PROBLEM REQUIREMENTS → Find every line below where the word "client" occurs, then give how many you found and nothing else.

[Excerpts from a dataset]
(** * Polarize front-end

    A shallow embedding of the client-side logic of the Polarize training
    application: the API client ([lib/api.ts]), the auth session holder
    ([lib/auth-context.tsx]), the mutation handlers of the pages, the upload
    form, the dashboard's training-status classifier, the zone previews of
    the settings page and the streaming chat reader.

    JavaScript strings that the code only stores, compares and concatenates
    are [string]; numbers are IEEE-754 binary64 values ([spec_float] with
    [prec = 53], [emax = 1024]); asynchronous code is written in a state and
    exception monad over the state the browser tab holds. *)

From Stdlib Require Import ZArith QArith List String Ascii Strings.Byte Bool Lia
  SpecFloat DecimalString.
From stdpp Require Import base gmap strings list.

Local Open Scope Z_scope.

(** ** JavaScript values the client code relies on *)

Module JS.

(** A binary64 number. *)
Definition number := spec_float.

(** [ToBoolean] of a value of type [string | null]: [null] and the empty
    string are falsy. *)
Definition truthy (v : option string) : bool :=
  match v with
  | None => false
  | Some EmptyString => false
  | Some (String _ _) => true
  end.

(** [ToString] of a value of type [string | null | undefined], as a template
    literal or [localStorage.setItem] applies it; the second argument names
    the missing value. *)
Definition to_string (missing : string) (v : option string) : string :=
  match v with
  | None => missing
  | Some s => s
  end.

COMPLETED TASK → 3